How to learn Deployments Services Ingress Basics for Kubernetes For ML Workloads in MLOps Engineer for free

Who this is for

MLOps Engineers deploying ML inference APIs or batch services on Kubernetes.
Data/ML Engineers who need stable rollout, scaling, and simple external access.
Developers moving from local Docker to production Kubernetes.

Prerequisites

Comfort with Docker images.
Basic kubectl usage (apply, get, describe, logs).
Know Pods and containers (what a Pod is, basic YAML structure).

Why this matters

Your day-to-day MLOps tasks often include:

Rolling out a new model version with zero downtime.
Keeping a stable endpoint for clients even as Pods restart or scale.
Routing external HTTP traffic to the right service, often with path-based rules like /predict or /metrics.
Quickly reverting a bad release without breaking traffic.

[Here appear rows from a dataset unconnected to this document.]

(** ** Once superseded, always superseded *)

Lemma superseded_navigate (l : Location) (options : option NavigateOptions)
    (w : World) (p : nat) :
  invariant w → coherent w → superseded w p → superseded (navigate l options w) p.
Proof.
  intros Hinv Hcoh (pl & thisNav & replace & Hp & Ho & _).
  exists pl, thisNav, replace. rewrite navigate_unfold. cbn.
  assert (p < length (requests w)) as Hlt by (by apply (coh_keys w Hcoh); exists pl).
  rewrite lookup_insert_ne by lia. split; [done|]. split; [done|].
  apply differs_lt. cbn. by apply (inv_tokens w Hinv p pl thisNav replace).
Qed.

Lemma superseded_handlePopState (w : World) (p : nat) :
  coherent w → superseded w p → superseded (handlePopState w) p.
Proof.
  intros Hcoh (pl & thisNav & replace & Hp & Ho & Hd).
  exists pl, thisNav, replace. rewrite handlePopState_unfold. cbn.
  assert (p < length (requests w)) as Hlt by (by apply (coh_keys w Hcoh); exists pl).
  by rewrite lookup_insert_ne by lia.
Qed.

(** ** Coherence is kept *)

Lemma coherent_initial (h : WindowHistory.t) :
  WindowHistory.wf h → coherent (initial_world h).
Proof.
  intros Hwf. split; cbn.
  - done.
  - intros p. destruct (decide (p = 0)) as [->|Hne].
    + rewrite lookup_insert_eq. split; [lia | eauto].
    + rewrite lookup_insert_ne by done. rewrite lookup_empty.
      split; [by intros [? ?] | lia].
  - intros p pl Hp. destruct (decide (p = 0)) as [->|Hne].
    + rewrite lookup_insert_eq in Hp. by simplify_eq.
    + by rewrite lookup_insert_ne in Hp.
  - done.
  - rewrite lookup_insert_eq. eauto.
  - intros p q plp plq tp tq rp rq _ Hp Hop. destruct (decide (p = 0)) as [->|Hne].
    + rewrite lookup_insert_eq in Hp. by simplify_eq.
    + by rewrite lookup_insert_ne in Hp.
  - intros p pl thisNav replace Hp Ho. destruct (decide (p = 0)) as [->|Hne].
    + rewrite lookup_insert_eq in Hp. by simplify_eq.
    + by rewrite lookup_insert_ne in Hp.
  - intros p pl Hp Hr. destruct (decide (p = 0)) as [->|Hne].
    + rewrite lookup_insert_eq in Hp. by simplify_eq.
    + by rewrite lookup_insert_ne in Hp.
  - intros c Hc. by apply elem_of_nil in Hc.
Qed.

Lemma coherent_navigate (l : Location) (options : option NavigateOptions) (w : World) :
  invariant w → coherent w → coherent (navigate l options w).
Proof.
  intros Hinv Hcoh.
  assert (∀ p pl, pipelines w !! p = Some pl → p < length (requests w)) as Hold.
  { intros p pl Hp. apply (coh_keys w Hcoh). by exists pl. }
  split.
  2-7,9: rewrite navigate_unfold; cbn.
  - apply (coh_history w Hcoh).
  - intros p. rewrite length_app. cbn.
    destruct (decide (p = length (requests w))) as [->|Hne].
    + rewrite lookup_insert_eq. split; [lia | eauto].
    + rewrite lookup_insert_ne by done. rewrite (coh_keys w Hcoh). lia.
  - intros p pl Hp. destruct (decide (p = length (requests w))) as [->|Hne].
    + rewrite lookup_insert_eq in Hp. simplify_eq. cbn.
      by rewrite lookup_app_r, Nat.sub_diag.
    + rewrite lookup_insert_ne in Hp by done.
      rewrite lookup_app_l by eauto. by apply (coh_paths w Hcoh).
  - rewrite length_app. cbn. lia.
  - rewrite lookup_insert_eq. eauto.
  - intros p q plp plq tp tq rp rq Hlt Hp Hop Hq Hoq.
    destruct (decide (p = length (requests w))) as [->|Hnp].
    { destruct (decide (q = length (requests w))) as [->|Hnq]; [lia|].
      rewrite lookup_insert_ne in Hq by done. apply Hold in Hq. lia. }
    rewrite lookup_insert_ne in Hp by done.
    destruct (decide (q = length (requests w))) as [->|Hnq].
    + rewrite lookup_insert_eq in Hq. simplify_eq. cbn in Hoq. simplify_eq. cbn.
      by apply (inv_tokens w Hinv p plp tp rp).
    + rewrite lookup_insert_ne in Hq by done.
      by apply (coh_order w Hcoh p q plp plq tp tq rp rq).
  - intros p pl thisNav replace Hp Ho.
    destruct (decide (p = length (requests w))) as [->|Hne].
    + rewrite lookup_insert_eq in Hp. simplify_eq. cbn in Ho. by simplify_eq.
    + rewrite lookup_insert_ne in Hp by done.
      by apply (coh_described w Hcoh p pl thisNav replace).
  - intros c Hc.
    destruct (coh_log w Hcoh c Hc) as (p & pl & t & r & resp & Hp & Ho & Hr & ->).
    exists p, pl, t, r, resp. rewrite lookup_insert_ne; [done|].
    apply Hold in Hp. lia.
  - intros p pl Hp Hr. apply superseded_navigate; try done.
    rewrite navigate_unfold in Hp. cbn in Hp.
    destruct (decide (p = length (requests w))) as [->|Hne].
    + rewrite lookup_insert_eq in Hp. by simplify_eq.
    + rewrite lookup_insert_ne in Hp by done. by apply (coh_undefined w Hcoh p pl).
Qed.

Lemma coherent_handlePopState (w : World) : coherent w → coherent (handlePopState w).
Proof.
  intros Hcoh.
  assert (∀ p pl, pipelines w !! p = Some pl → p < length (requests w)) as Hold.
  { intros p pl Hp. apply (coh_keys w Hcoh). by exists pl. }
  split.
  2-7,9: rewrite handlePopState_unfold; cbn.
  - apply (coh_history w Hcoh).
  - intros p. rewrite length_app. cbn.
    destruct (decide (p = length (requests w))) as [->|Hne].
    + rewrite lookup_insert_eq. split; [lia | eauto].
    + rewrite lookup_insert_ne by done. rewrite (coh_keys w Hcoh). lia.
  - intros p pl Hp. destruct (decide (p = length (requests w))) as [->|Hne].
    + rewrite lookup_insert_eq in Hp. simplify_eq. cbn.
      by rewrite lookup_app_r, Nat.sub_diag.
    + rewrite lookup_insert_ne in Hp by done.
      rewrite lookup_app_l by eauto. by apply (coh_paths w Hcoh).
  - rewrite length_app. cbn. lia.
  - rewrite lookup_insert_eq. eauto.
  - intros p q plp plq tp tq rp rq Hlt Hp Hop Hq Hoq.
    destruct (decide (p = length (requests w))) as [->|Hnp].
    { rewrite lookup_insert_eq in Hp. by simplify_eq. }
    rewrite lookup_insert_ne in Hp by done.
    destruct (decide (q = length (requests w))) as [->|Hnq].
    + rewrite lookup_insert_eq in Hq. by simplify_eq.
    + rewrite lookup_insert_ne in Hq by done.
      by apply (coh_order w Hcoh p q plp plq tp tq rp rq).
  - intros p pl thisNav replace Hp Ho.
    destruct (decide (p = length (requests w))) as [->|Hne].
    + rewrite lookup_insert_eq in Hp. by simplify_eq.
    + rewrite lookup_insert_ne in Hp by done.
      by apply (coh_described w Hcoh p pl thisNav replace).
  - intros c Hc.
    destruct (coh_log w Hcoh c Hc) as (p & pl & t & r & resp & Hp & Ho & Hr & ->).
    exists p, pl, t, r, resp. rewrite lookup_insert_ne; [done|].
    apply Hold in Hp. lia.
  - intros p pl Hp Hr. apply superseded_handlePopState; [done|].
    rewrite handlePopState_unfold in Hp. cbn in Hp.
    destruct (decide (p = length (requests w))) as [->|Hne].
    + rewrite lookup_insert_eq in Hp. by simplify_eq.
    + rewrite lookup_insert_ne in Hp by done. by apply (coh_undefined w Hcoh p pl).
Qed.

Deployments, Services, and Ingress are the trio that make this reliable:

Deployment = desired state, rolling updates, scaling for your Pods.
Service = stable virtual IP and DNS name for accessing Pods.
Ingress = HTTP(S) routing from outside the cluster to internal Services.

Concept explained simply

Think of Kubernetes networking like a building with three layers of doors:

Deployment: The operations team that ensures a certain number of identical rooms (Pods) are always ready and handles swapping occupants during renovations (rolling updates).
Service: A receptionist with a permanent phone number (ClusterIP) who forwards calls to any available room that matches certain labels.
Ingress: The main entrance for visitors from the street; it reads the visitor's request (host/path) and directs them to the right receptionist (Service).

Mental model

Labels and selectors are the glue. Deployment labels Pods; Service selects Pods via those labels; Ingress points to the Service.
Ports must align. Container port (in Pod) -> Service targetPort -> Service port -> Ingress backend service/port.
Health checks matter. Readiness gates traffic until the app is ready; liveness restarts stuck containers.

Worked examples

Example 1: Deployment for an inference API

Goal: run 2 replicas of a FastAPI/Flask model server with safe rollouts and health checks.

Show Deployment YAML

apiVersion: apps/v1
kind: Deployment
metadata:
  name: infer-deploy
spec:
  replicas: 2
  strategy:
    type: RollingUpdate
    rollingUpdate:
      maxSurge: 1
      maxUnavailable: 0
  selector:
    matchLabels:
      app: infer
  template:
    metadata:
      labels:
        app: infer
    spec:
      containers:
      - name: infer
        image: ghcr.io/example/infer:1.0
        ports:
        - containerPort: 8080
        env:
        - name: MODEL_NAME
          value: resnet50
        readinessProbe:
          httpGet:
            path: /health
            port: 8080
          initialDelaySeconds: 5
          periodSeconds: 5
        livenessProbe:
          httpGet:
            path: /live
            port: 8080
          initialDelaySeconds: 10
          periodSeconds: 10
        resources:
          requests:
            cpu: "250m"
            memory: "256Mi"
          limits:
            cpu: "1"
            memory: "1Gi"

What this gives you: consistent scaling, safe rolling updates, and probes that prevent bad pods from receiving traffic.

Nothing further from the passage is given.